» Exercise instructions: Restrict the output to the lines below starting at the one that contains "apply wp_setz; [lia|]. wp_val." and ending at the one that contains "(cm_set_free (cm_set_coremap s (<[Z.to_nat", and restate them word for word, both ends included.
*-*-*
Lemma coremapAllocateOneFrame_spec s A kernel :
  cm_inv s A →
  wp (coremapAllocateOneFrame 1 kernel s) (λ '(pa, s'),
    (num_coremap_free s = 0 ∧ pa = 0 ∧ s' = s) ∨
    (∃ c, 0 ≤ c < num_coremap_entries s ∧ pa = frame_paddr s c ∧ A !! c = None ∧
       (∀ i e, Z.of_nat i < c → coremap s !! i = Some e → pageState e = PS_P) ∧
       run_free (coremap s) c 1 ∧ cm_inv s' (<[c := 1]> A) ∧ same_but_frames s s')).
Proof.
  intros Hinv. pose proof Hinv as (Hs & Hf & Hblk & He). pose proof Hs as (Hb & Hn & Hm).
  unfold coremapAllocateOneFrame.
  destruct (num_coremap_free s =? 0) eqn:E; [wp_val; left; split_and!; [lia|done|done]|].
  rewrite wp_bind. eapply wp_mono.
  - apply (wp_for_loop
      (λ i _, ∀ k e, Z.of_nat k < i → coremap s !! k = Some e → pageState e = PS_P)
      (λ c, 0 ≤ c < num_coremap_entries s ∧ run_free (coremap s) c 1 ∧
        ∀ k e, Z.of_nat k < c → coremap s !! k = Some e → pageState e = PS_P)); [lia|].
    intros j [] Hj Hpre. rewrite wp_bind. apply wp_getz; [lia|]. intros e Hl.
    destruct (is_P e) eqn:EP; wp_val; simpl.
    + intros k e' Hk Hk'. destruct (decide (Z.of_nat k = j)) as [<-|]; [|apply (Hpre k); [lia|done]].
      rewrite Nat2Z.id in Hl. apply is_P_true in EP. congruence.
    + apply is_P_false in EP. split_and!; [lia|lia| |done].
      intros i Hi. replace i with j by lia. exists e. split_and!; [lia|done|done].
  - intros [[]|c]; simpl.
    + intros Hall. pose proof (n_free_bounds (coremap s)).
      destruct (n_free_pos (coremap s)) as (i & e & Hi & Hst); [lia|].
      pose proof (lookup_lt_Some _ _ _ Hi). rewrite (Hall i) in Hst; [done|lia|done].
    + intros (Hc & Hrun & Hmin). destruct (Hrun c) as (e & _ & Hl & Hst); [lia|].
      rewrite wp_bind. apply wp_getz; [lia|]. intros e' He'.
      assert (e' = e) as -> by congruence. rewrite wp_bind.
      apply wp_setz; [lia|]. wp_val. right. exists c.
      pose proof (n_free_bounds (coremap s)).
      destruct (alloc_block s A (<[Z.to_nat c := mark_one kernel e]> (coremap s)) c 1
        (λ _ e, mark_one kernel e)
        (cm_set_free (cm_set_coremap s (<[Z.to_nat c := mark_one kernel e]> (coremap s)))
          (u32 (num_coremap_free s - 1)))) as [HN Hinv']; try done; [lia| | | |].
      * pose proof (changed_insert (coremap s) (Z.to_nat c) e (λ _ e, mark_one kernel e) Hl) as Hch.
        by rewrite Z2Nat.id in Hch by lia.
      * intros i e0 Hi. replace (i =? c) with true by lia. done.
      * simpl. rewrite u32_id; [done|]. in_range.
      * split_and!; try done; try lia. by rewrite paddr_of_frame.
Qed.

(** The inner search, from a free candidate. *)
Lemma run_search_spec l num n c :
  2 ≤ n → num = zlen l → 0 ≤ c < num → run_free l c 1 →
  wp (run_search l num n c) (λ r,
    match r with
    | inr (true, _) => run_free l c n
    | inr (false, j) => c < j < num ∧ j - c < n ∧ (∀ k, c ≤ k ≤ j → ¬ run_free l k n)
    | inl _ => ¬ run_free l c n
    end).
Proof.
  intros Hn Hnum Hc Hfree. unfold run_search. eapply wp_mono.
  - apply (wp_for_loop
      (λ j cnt, cnt = j - (c + 1) ∧ cnt + 1 < n ∧ run_free l c (j - c))
      (λ r : bool * Z, let '(b, j) := r in
         if b then run_free l c n
         else c < j < num ∧ j - c < n ∧ ∀ k, c ≤ k ≤ j → ¬ run_free l k n)).
    + split_and!; [lia|lia|]. by replace (c + 1 - c) with 1 by lia.
    + intros j cnt Hj (-> & Hcnt & Hrun). rewrite wp_bind. apply wp_getz; [lia|].
      intros e He. rewrite is_H_negb. destruct (is_P e) eqn:EP; simpl.
      * apply is_P_true in EP. replace (n =? j - (c + 1) + 1) with false by lia. simpl. wp_val.
        split_and!; try lia. intros k Hk Hr.
        destruct (Hr j) as (e' & _ & He' & Hst); [lia|]. congruence.
      * apply is_P_false in EP.
        assert (run_free l c (j + 1 - c)) as Hrun'.
        { intros i Hi. destruct (decide (i = j)) as [->|]; [|apply Hrun; lia].
          exists e. split_and!; [lia|done|done]. }
        destruct (n =? j - (c + 1) + 1 + 1) eqn:E; wp_val; simpl.
        -- by replace n with (j + 1 - c) by lia.
        -- split_and!; [lia|lia|done].
  - intros [cnt|[[] j]]; simpl; try done. intros (-> & Hlt & _) Hrun.
    destruct (Hrun (c + n - 1)) as (e & ? & Hl & _); [lia|]. apply lookup_lt_Some in Hl. lia.
Qed.

(** First fit: when a run of [n] free frames exists, the search stops at the
    lowest one. *)
Lemma multi_search_spec s n :
  2 ≤ n → num_coremap_entries s = zlen (coremap s) →
  (∃ c, run_free (coremap s) c n) →
  wp (multi_search s n) (λ oc, ∃ c, oc = Some c ∧ 0 ≤ c ∧ run_free (coremap s) c n ∧
    ∀ k, 0 ≤ k < c → ¬ run_free (coremap s) k n).
Proof.
  intros Hn Hnum [c0 Hc0]. unfold multi_search.
  assert (0 ≤ c0 < num_coremap_entries s) as Hc0r.
  { destruct (Hc0 c0) as (e & ? & Hl & _); [lia|]. apply lookup_lt_Some in Hl. lia. }
  eapply (wp_while_loop
    (λ '(i, _), 0 ≤ i ∧ ∀ k, 0 ≤ k < i → ¬ run_free (coremap s) k n) _
    (λ '(i, _), Z.to_nat (num_coremap_entries s - i))); [split; [done|lia]|lia|].
  intros [i oc] [Hi Hno]. destruct (i <? num_coremap_entries s) eqn:E.
  2: { exfalso. apply (Hno c0); [lia|done]. }
  rewrite wp_bind. apply wp_getz; [lia|]. intros e He. destruct (is_P e) eqn:EP.
  - wp_val. simpl. apply is_P_true in EP. split; [|lia]. split; [lia|].
    intros k Hk Hrun. destruct (decide (k = i)) as [->|]; [|apply (Hno k); [lia|done]].
    destruct (Hrun i) as (e' & _ & He' & ?); [lia|]. congruence.
  - apply is_P_false in EP. wp_call run_search_spec; [done|done|lia| |].
    { intros k Hk. replace k with i by lia. exists e. split_and!; [lia|done|done]. }
    intros [cnt|[[] j]] Hr; wp_val; simpl.
    + split; [|lia]. split; [lia|]. intros k Hk. destruct (decide (k = i)) as [->|]; [done|].
      apply Hno. lia.
    + exists i. done.
    + destruct Hr as (? & ? & Hr). split; [|lia]. split; [lia|]. intros k Hk.
      destruct (decide (k < i)); [apply Hno; lia|apply Hr; lia].
Qed.

(** What the marking loop of the multi-frame allocator does to frame [i]. *)
Definition multi_mark (c n kernel i : Z) (e : coremap_entry) : coremap_entry :=
  mark_multi n kernel (if i =? c then mark_start e else e).

Lemma mark_loop_spec l c n kernel e :
  0 ≤ c → 1 ≤ n → c + n ≤ zlen l → l !! Z.to_nat c = Some e →
  wp (for_range (Z.to_nat n) c (λ i l, e ← l.[i]; setz l i (mark_multi n kernel e))
        (<[Z.to_nat c := mark_start e]> l))
     (λ l', changed l l' c n (multi_mark c n kernel)).
Proof.
  intros Hc Hn Hlen He.
  eapply wp_mono; [apply (wp_for_range (λ j lj, ∀ i, lj !! i =
     (λ e, if (c <=? Z.of_nat i) && (Z.of_nat i <? j) then multi_mark c n kernel (Z.of_nat i) e
           else if Z.of_nat i =? c then mark_start e else e) <$> (l !! i)))|].
  - intros i. rewrite list_lookup_insert. case_decide as Hd.
    + destruct Hd as [<- _]. rewrite He; simpl.
      replace ((c <=? _) && _) with false by lia. by replace (_ =? c) with true by lia.
    + replace ((c <=? Z.of_nat i) && (Z.of_nat i <? c)) with false by lia.
      destruct (l !! i) as [e'|] eqn:Ei; [|done]. simpl.
      replace (Z.of_nat i =? c) with false; [done|]. apply lookup_lt_Some in Ei. lia.
  - intros j lj Hj Hlj. assert (length lj = length l) as Hll.
    { apply (changed_length l lj c (j - c + (if decide (j = c) then 1 else 0))
        (λ i e, if (c <=? i) && (i <? j) then multi_mark c n kernel i e
                else if i =? c then mark_start e else e)).
      intros i. rewrite Hlj. destruct (l !! i) as [e0|]; [|done]. simpl. f_equal.
      case_decide; destruct ((c <=? Z.of_nat i) && (Z.of_nat i <? j)) eqn:E1;
        destruct (Z.of_nat i =? c) eqn:E2;
        destruct ((c <=? Z.of_nat i) && (Z.of_nat i <? c + _)) eqn:E3; try done; lia. }
    destruct (lookup_lt_is_Some_2 l (Z.to_nat j)) as [ej Hej]; [lia|].
    rewrite wp_bind. apply wp_getz; [lia|]. intros e' He'. apply wp_setz; [lia|].
    rewrite Hlj, Hej in He'. simpl in He'. rewrite Z2Nat.id in He' by lia.
    replace ((c <=? j) && (j <? j)) with false in He' by lia. injection He' as <-.
    intros i. destruct (decide (i = Z.to_nat j)) as [->|Hne].
    + rewrite list_lookup_insert_eq, Hej by lia. simpl. rewrite Z2Nat.id by lia.
      by replace ((c <=? j) && (j <? j + 1)) with true by lia.
    + rewrite list_lookup_insert_ne, Hlj by done. destruct (l !! i); [|done]. simpl.
      by replace (Z.of_nat i <? j + 1) with (Z.of_nat i <? j) by lia.
  - intros l' Hl' i. rewrite Hl'. rewrite Z2Nat.id by lia. destruct (l !! i); [|done]. simpl.
    destruct ((c <=? Z.of_nat i) && (Z.of_nat i <? c + n)) eqn:E; [done|].
    by replace (Z.of_nat i =? c) with false by lia.
Qed.

Lemma coremapAllocateMultipleFrame_spec s A n kernel :
  cm_inv s A → 2 ≤ n → (∃ c, run_free (coremap s) c n) →
  wp (coremapAllocateMultipleFrame n kernel s) (λ '(pa, s'),
    ∃ c, 0 ≤ c ∧ c + n ≤ num_coremap_entries s ∧ pa = frame_paddr s c ∧ A !! c = None ∧
      run_free (coremap s) c n ∧ (∀ k, 0 ≤ k < c → ¬ run_free (coremap s) k n) ∧
      cm_inv s' (<[c := n]> A) ∧ same_but_frames s s').
Proof.
  intros Hinv Hn Hex. pose proof Hinv as (Hs & Hf & Hblk & He). pose proof Hs as (Hb & Hnum & Hm).
  unfold coremapAllocateMultipleFrame.
  assert (∀ c, run_free (coremap s) c n → c + n ≤ zlen (coremap s) ∧ 0 ≤ c) as Hbd.
  { intros c Hc. destruct (Hc (c + n - 1)) as (e & ? & Hl & _); [lia|].
    apply lookup_lt_Some in Hl. destruct (Hc c) as (? & ? & _); [lia|]. lia. }
  assert (n ≤ n_free (coremap s)) as Hle.
  { destruct Hex as [c Hc]. destruct (Hbd _ Hc). rewrite (n_free_split (coremap s) c n).
    rewrite (n_free_all (take (Z.to_nat n) (drop _ _))).
    - rewrite length_take, length_drop.
      pose proof (n_free_bounds (take (Z.to_nat c) (coremap s))).
      pose proof (n_free_bounds (drop (Z.to_nat c + Z.to_nat n) (coremap s))). lia.
    - apply Forall_run; [done|]. intros i e Hi Hl.
      destruct (Hc i Hi) as (e' & _ & He' & ?). congruence. }
  replace (n >? num_coremap_free s) with false by lia.
  wp_call multi_search_spec; [done|done|done|]. intros oc (c & -> & Hc0 & Hrun & Hmin). simpl.
  destruct (Hbd _ Hrun) as [Hend _]. destruct (Hrun c) as (e & _ & Hl & Hst); [lia|].
  rewrite wp_bind. apply wp_getz; [lia|]. intros e' He'.
  assert (e' = e) as -> by congruence. rewrite wp_bind. apply wp_setz; [lia|].
  wp_call mark_loop_spec; [done|lia|done|done|]. intros l' Hch. wp_val.
  pose proof (n_free_bounds (coremap s)).
  destruct (alloc_block s A l' c n (multi_mark c n kernel)
    (cm_set_free (cm_set_coremap s l') (u32 (num_coremap_free s - n)))) as [HN Hinv'];
    try done; [lia| | |].
  - intros i e0 Hi. unfold multi_mark. by destruct (i =? c).
  - simpl. rewrite u32_id; [done|]. in_range.
  - exists c. split_and!; try done; try lia. rewrite paddr_of_frame; [done|done|lia].
Qed.

(** Releasing a block in use: exactly its frames become free. *)
Definition zero_pages (kva : Z) (n : nat) (m : gmap Z Z) : gmap Z Z :=
  foldl (λ m k, zero_page (kva + PAGE_SIZE * k) m) m (seqZ 0 (Z.of_nat n)).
*-*-*
» Expected answer:
      apply wp_setz; [lia|]. wp_val. right. exists c.
      pose proof (n_free_bounds (coremap s)).
      destruct (alloc_block s A (<[Z.to_nat c := mark_one kernel e]> (coremap s)) c 1
        (λ _ e, mark_one kernel e)
        (cm_set_free (cm_set_coremap s (<[Z.to_nat c := mark_one kernel e]> (coremap s)))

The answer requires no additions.